- _What you are asked to do_
Your answer should be the lines of the data below that contain "done".

[Stored data entries]

Lemma page_requests_listing limit (offsets : list nat) :
  page_requests (CurrentUserPlaylists limit <$> offsets) = offsets.
Proof.
  induction offsets as [|o offsets IH]; [done|].
  rewrite fmap_cons. unfold page_requests in *. simpl. f_equal. exact IH.
Qed.

(** C4.  Take a run that passes the pre-flight checks and builds its
    client, and a listing in
    which the pages at offsets [0, 50, ..., (n-1)*50] hold no playlist with
    the requested name owned by the current user and each announce a next
    page, while the page at offset [n*50] holds such a playlist or
    announces no next page (identifiers of playlists are non-empty).
    With fuel for [n+1] pages the run returns; it requests exactly the
    pages at offsets [0, 50, ..., n*50], in that order, with page size 50;
    it creates a playlist, once and under the requested name, exactly when
    no page of the listing holds a match; and every batch is appended to
    the first match in listing order when there is one, to the created
    playlist otherwise. *)
Theorem find_or_create_playlist (fuel n : nat) (sp : Spotify) (env : Env)
    (args : Args) (rows : list SourceTrack) :
  let name := playlist_name args in
  let user := user_id (current_user sp) in
  let page := λ k, current_user_playlists sp 50 (k * 50) in
  let wanted := is_target name user in
  let run := main fuel sp env args in
  let first := head (filter wanted (listing sp 50 (S n))) in
  let destination :=
    match first with
    | Some p => pl_id p
    | None => pl_id (user_playlist_create sp user name (public args) description)
    end in
  path_exists env (infile args) = true →
  truthy_opt (getenv env "SPOTIFY_USERNAME") = true →
  client_error env = None →
  read_apple_playlist_txt (reader_rows env (infile args)) = inr rows →
  rows ≠ [] →
  (∀ k, k < n →
        filter wanted (page_items (page k)) = []
        ∧ truthy_opt (page_next (page k)) = true) →
  filter wanted (page_items (page n)) ≠ []
  ∨ truthy_opt (page_next (page n)) = false →
  (∀ p, p ∈ listing sp 50 (S n) → wanted p → pl_id p ≠ "") →
  n < fuel →
  run.2 = Ret tt
  ∧ page_requests run.1 = (λ k, k * 50) <$> seq 0 (S n)
  ∧ Forall (λ e, ∀ limit offset, e = CurrentUserPlaylists limit offset → limit = 50)
      run.1
  ∧ (creations run.1 = [name] ↔ first = None)
  ∧ (creations run.1 = [] ↔ is_Some first)
  ∧ ∃ chunks,
      chunked (matched_ids sp rows) 100 = inr chunks
      ∧ appends run.1 = (λ c, (destination, c)) <$> chunks.
Proof.
  intros name user page wanted run first destination
    Hfile Huser Hclient Hrows Hne Hbefore Hstop Hids Hfuel.
  unfold wanted in *. clear wanted.
  set (wanted := is_target name user) in *.
  assert (filter wanted (listing sp 50 (S n)) = filter wanted (page_items (page n)))
    as Hlisting.
  { rewrite listing_S, filter_app. unfold wanted.
    rewrite (listing_no_target sp name user 50 n); [done|].
    intros k Hk. by apply Hbefore. }
  set (target := scan_items name user (page_items (page n)) None).
  assert (target = pl_id <$> first) as Htarget.
  { unfold target, first. rewrite scan_items_first, Hlisting.
    by destruct (head _). }
  assert (truthy_opt target = bool_decide (is_Some first)) as Htruthy.
  { rewrite Htarget. unfold first.
    destruct (filter wanted (listing sp 50 (S n))) as [|p ps] eqn:Hf; [done|].
    simpl. assert (p ∈ filter wanted (listing sp 50 (S n))) as Hp
      by (rewrite Hf; left).
    apply list_elem_of_filter in Hp as [Hw Hin].
    specialize (Hids p Hin Hw). by destruct (pl_id p). }
  assert (find_playlist fuel sp name user 50 0 None
          = (CurrentUserPlaylists 50 <$> ((λ k, 0 + k * 50) <$> seq 0 (S n)),
             Ret target)) as Hfind.
  { apply find_playlist_pages; [done|exact Hbefore|].
    cbv zeta. change (0 + n * 50) with (n * 50).
    change (current_user_playlists sp 50 (n * 50)) with (page n).
    fold target. rewrite Htruthy. unfold first. rewrite Hlisting.
    destruct Hstop as [Hmatch| ->]; [|by rewrite orb_true_r].
    by destruct (filter wanted (page_items (page n))). }
  destruct (main_projections fuel sp env args rows target Hfile Huser Hclient Hrows Hne)
    as (Hret & Hpages & Hcreate & (chunks & Hchunks & Happends) & _ & _).
  { fold name user. by rewrite Hfind. }
  fold name user run in Hret, Hpages, Hcreate, Happends.
  rewrite Hfind in Hpages. cbn [fst] in Hpages.
  rewrite page_requests_listing in Hpages.
  split_and!.
  - done.
  - done.
  - destruct (main_success fuel sp env args rows target Hfile Huser Hclient Hrows Hne)
      as (chunks' & _ & _ & Hrun).
    { fold name user. by rewrite Hfind. }
    fold name user run in Hrun. rewrite Hrun. cbn [fst].
    rewrite create_or_reuse_run, report_misses_run. cbn [fst].
    repeat constructor; try congruence.
    rewrite !Forall_app. split_and!.
    + eapply Forall_impl; [apply find_playlist_events|].
      intros e [o ->] limit offset [= <- _]. done.
    + destruct (truthy_opt target); repeat constructor; congruence.
    + eapply Forall_impl; [apply resolve_loop_events|].
      intros e He limit offset ->. done.
    + apply Forall_fmap, Forall_forall. intros c _ limit offset. done.
    + destruct (truthy_list _); repeat constructor; congruence.
  - rewrite Hcreate, Htruthy. by destruct first.
  - rewrite Hcreate, Htruthy. destruct first; simpl; split; eauto; try done.
  - exists chunks. split; [done|]. rewrite Happends.
    unfold target_id, destination. rewrite Htruthy, Htarget.
    by destruct first.
Qed.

- _Response box_
  induction offsets as [|o offsets IH]; [done|].
    rewrite (listing_no_target sp name user 50 n); [done|].
    destruct (filter wanted (listing sp 50 (S n))) as [|p ps] eqn:Hf; [done|].
  { apply find_playlist_pages; [done|exact Hbefore|].
  - done.
  - done.
      intros e [o ->] limit offset [= <- _]. done.
      intros e He limit offset ->. done.
    + apply Forall_fmap, Forall_forall. intros c _ limit offset. done.
  - rewrite Hcreate, Htruthy. destruct first; simpl; split; eauto; try done.
  - exists chunks. split; [done|]. rewrite Happends.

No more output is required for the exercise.